▶ [WHAT YOU HAVE TO DO] Could you filter the records below down to the lines that include the word "component"?

[Saved entries]
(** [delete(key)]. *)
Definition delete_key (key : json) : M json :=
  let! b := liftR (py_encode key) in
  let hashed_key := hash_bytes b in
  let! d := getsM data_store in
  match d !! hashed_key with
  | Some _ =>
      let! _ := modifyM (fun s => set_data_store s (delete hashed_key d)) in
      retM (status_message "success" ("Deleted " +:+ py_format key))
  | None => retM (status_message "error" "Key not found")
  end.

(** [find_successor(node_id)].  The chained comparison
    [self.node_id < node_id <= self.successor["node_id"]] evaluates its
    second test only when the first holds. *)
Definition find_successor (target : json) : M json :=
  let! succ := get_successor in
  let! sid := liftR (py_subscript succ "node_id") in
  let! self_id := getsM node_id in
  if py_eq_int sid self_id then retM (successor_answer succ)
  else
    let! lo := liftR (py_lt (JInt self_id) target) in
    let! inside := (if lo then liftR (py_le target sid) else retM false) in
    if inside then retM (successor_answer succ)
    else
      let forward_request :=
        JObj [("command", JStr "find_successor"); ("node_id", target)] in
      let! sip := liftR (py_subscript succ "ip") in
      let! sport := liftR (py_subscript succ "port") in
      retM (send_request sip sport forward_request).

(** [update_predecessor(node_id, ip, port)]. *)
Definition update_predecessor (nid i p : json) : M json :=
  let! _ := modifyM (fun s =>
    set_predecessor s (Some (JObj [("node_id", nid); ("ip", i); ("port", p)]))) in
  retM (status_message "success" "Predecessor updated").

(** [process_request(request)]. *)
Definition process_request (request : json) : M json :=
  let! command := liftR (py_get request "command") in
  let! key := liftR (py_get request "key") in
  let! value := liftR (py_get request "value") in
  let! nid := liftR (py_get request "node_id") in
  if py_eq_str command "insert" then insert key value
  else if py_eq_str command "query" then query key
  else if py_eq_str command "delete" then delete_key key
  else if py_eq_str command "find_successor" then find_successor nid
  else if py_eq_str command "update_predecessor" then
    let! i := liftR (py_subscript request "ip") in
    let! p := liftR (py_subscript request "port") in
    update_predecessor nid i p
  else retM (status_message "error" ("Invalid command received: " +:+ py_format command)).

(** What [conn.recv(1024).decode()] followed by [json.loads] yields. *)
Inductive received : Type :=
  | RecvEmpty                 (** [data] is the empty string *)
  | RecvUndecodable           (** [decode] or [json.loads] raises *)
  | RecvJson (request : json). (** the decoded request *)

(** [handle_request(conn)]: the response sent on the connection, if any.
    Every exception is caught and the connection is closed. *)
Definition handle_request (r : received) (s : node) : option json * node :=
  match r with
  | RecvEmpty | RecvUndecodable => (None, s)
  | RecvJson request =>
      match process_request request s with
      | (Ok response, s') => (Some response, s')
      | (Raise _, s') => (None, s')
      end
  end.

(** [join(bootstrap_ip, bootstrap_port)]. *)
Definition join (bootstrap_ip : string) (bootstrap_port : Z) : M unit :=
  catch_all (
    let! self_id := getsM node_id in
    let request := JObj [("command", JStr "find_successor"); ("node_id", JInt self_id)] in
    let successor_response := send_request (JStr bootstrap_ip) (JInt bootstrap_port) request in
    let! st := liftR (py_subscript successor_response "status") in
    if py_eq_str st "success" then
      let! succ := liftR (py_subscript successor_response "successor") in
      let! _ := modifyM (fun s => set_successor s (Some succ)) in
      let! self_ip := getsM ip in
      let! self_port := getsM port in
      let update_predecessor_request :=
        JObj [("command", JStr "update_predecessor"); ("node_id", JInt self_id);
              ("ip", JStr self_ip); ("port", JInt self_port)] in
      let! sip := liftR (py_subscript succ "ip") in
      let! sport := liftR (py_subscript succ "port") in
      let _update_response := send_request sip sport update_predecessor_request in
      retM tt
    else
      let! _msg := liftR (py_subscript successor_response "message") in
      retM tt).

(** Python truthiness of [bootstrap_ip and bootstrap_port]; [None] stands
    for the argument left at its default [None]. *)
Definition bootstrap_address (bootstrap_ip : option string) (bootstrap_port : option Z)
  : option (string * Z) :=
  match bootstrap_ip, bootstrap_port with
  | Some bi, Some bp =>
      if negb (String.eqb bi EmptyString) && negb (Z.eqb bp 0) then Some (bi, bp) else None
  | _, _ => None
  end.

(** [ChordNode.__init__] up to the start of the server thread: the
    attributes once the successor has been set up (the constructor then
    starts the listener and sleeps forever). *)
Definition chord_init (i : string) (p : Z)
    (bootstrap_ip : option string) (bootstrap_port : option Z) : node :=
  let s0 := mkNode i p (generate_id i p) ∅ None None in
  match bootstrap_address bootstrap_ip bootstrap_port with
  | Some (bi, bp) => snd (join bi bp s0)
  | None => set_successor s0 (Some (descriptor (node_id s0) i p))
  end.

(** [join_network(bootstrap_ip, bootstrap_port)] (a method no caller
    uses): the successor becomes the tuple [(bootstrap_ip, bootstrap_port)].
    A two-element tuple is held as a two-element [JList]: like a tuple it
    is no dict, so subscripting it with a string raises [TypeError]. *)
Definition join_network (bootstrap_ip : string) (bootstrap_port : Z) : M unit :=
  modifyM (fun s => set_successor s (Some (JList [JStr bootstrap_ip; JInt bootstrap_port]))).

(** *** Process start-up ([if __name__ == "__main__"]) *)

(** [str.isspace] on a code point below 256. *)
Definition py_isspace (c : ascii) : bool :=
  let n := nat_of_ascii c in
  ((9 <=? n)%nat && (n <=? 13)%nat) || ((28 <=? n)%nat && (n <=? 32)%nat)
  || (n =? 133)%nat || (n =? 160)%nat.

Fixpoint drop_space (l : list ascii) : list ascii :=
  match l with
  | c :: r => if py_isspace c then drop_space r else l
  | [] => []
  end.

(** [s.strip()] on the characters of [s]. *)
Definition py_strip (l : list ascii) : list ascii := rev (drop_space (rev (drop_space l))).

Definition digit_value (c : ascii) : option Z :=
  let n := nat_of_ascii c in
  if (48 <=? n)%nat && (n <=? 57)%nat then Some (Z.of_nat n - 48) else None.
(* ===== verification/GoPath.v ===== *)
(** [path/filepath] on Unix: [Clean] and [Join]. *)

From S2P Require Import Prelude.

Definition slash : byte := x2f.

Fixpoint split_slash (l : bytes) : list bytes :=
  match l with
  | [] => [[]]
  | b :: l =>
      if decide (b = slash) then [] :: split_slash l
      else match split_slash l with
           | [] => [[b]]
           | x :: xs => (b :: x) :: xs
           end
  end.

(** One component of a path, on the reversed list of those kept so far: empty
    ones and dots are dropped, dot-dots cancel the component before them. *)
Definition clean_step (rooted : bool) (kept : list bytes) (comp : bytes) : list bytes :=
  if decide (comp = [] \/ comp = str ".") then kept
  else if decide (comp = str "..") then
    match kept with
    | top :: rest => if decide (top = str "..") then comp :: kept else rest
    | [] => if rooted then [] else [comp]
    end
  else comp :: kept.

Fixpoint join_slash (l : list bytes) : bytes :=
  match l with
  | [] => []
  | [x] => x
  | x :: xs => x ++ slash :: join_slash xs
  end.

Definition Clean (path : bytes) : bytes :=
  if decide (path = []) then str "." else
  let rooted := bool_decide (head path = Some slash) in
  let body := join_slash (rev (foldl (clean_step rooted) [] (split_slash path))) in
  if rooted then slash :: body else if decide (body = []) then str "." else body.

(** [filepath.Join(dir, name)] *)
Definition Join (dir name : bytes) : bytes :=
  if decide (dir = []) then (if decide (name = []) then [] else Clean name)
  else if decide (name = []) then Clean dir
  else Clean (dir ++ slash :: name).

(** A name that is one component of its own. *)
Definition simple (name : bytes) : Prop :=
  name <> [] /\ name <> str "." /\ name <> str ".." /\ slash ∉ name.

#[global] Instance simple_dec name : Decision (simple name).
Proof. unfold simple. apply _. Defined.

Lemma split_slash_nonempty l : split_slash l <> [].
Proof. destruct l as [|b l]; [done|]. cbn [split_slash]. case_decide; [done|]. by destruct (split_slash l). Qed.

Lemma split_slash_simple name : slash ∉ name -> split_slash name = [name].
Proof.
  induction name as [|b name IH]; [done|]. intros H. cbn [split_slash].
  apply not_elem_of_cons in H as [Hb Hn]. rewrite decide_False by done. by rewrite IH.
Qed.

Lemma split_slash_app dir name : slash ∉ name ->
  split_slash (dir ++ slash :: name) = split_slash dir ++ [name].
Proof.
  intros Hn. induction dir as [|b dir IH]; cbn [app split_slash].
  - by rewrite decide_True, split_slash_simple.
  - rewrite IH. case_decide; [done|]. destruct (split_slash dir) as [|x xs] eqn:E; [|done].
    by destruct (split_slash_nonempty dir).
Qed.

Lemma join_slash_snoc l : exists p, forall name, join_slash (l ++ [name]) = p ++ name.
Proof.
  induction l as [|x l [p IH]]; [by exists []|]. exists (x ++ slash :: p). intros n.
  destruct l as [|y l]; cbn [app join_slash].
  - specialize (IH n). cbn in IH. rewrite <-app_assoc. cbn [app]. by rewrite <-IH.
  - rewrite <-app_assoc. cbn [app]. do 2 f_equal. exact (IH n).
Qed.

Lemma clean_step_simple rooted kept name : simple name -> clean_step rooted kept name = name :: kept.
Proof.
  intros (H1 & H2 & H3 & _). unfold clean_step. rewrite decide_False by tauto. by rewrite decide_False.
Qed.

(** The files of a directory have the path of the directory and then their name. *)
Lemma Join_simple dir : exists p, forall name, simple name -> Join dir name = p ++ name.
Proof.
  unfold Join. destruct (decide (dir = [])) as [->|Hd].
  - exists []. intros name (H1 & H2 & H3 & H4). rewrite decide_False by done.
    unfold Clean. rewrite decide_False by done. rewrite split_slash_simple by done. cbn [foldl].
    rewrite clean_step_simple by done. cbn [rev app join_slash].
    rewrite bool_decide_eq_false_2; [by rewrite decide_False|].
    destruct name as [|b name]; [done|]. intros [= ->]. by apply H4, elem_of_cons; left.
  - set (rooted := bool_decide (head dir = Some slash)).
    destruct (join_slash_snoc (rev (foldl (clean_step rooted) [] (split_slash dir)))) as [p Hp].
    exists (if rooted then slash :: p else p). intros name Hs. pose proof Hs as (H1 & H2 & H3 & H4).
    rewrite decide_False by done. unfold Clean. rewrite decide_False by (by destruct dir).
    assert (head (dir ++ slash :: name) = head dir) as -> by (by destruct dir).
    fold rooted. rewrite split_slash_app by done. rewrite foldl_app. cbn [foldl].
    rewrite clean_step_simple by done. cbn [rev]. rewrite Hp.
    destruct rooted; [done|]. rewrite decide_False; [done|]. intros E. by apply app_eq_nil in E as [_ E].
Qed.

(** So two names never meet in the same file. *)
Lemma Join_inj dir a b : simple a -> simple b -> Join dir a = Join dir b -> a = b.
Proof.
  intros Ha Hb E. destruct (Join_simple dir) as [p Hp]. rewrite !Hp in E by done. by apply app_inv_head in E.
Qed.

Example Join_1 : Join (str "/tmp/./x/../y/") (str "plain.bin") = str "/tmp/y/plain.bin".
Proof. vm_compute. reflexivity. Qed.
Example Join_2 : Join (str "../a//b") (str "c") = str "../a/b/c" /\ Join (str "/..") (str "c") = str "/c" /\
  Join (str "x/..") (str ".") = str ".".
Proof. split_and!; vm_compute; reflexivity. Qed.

▶ [EXERCISE OUTPUT]
(** One component of a path, on the reversed list of those kept so far: empty
    ones and dots are dropped, dot-dots cancel the component before them. *)
(** A name that is one component of its own. *)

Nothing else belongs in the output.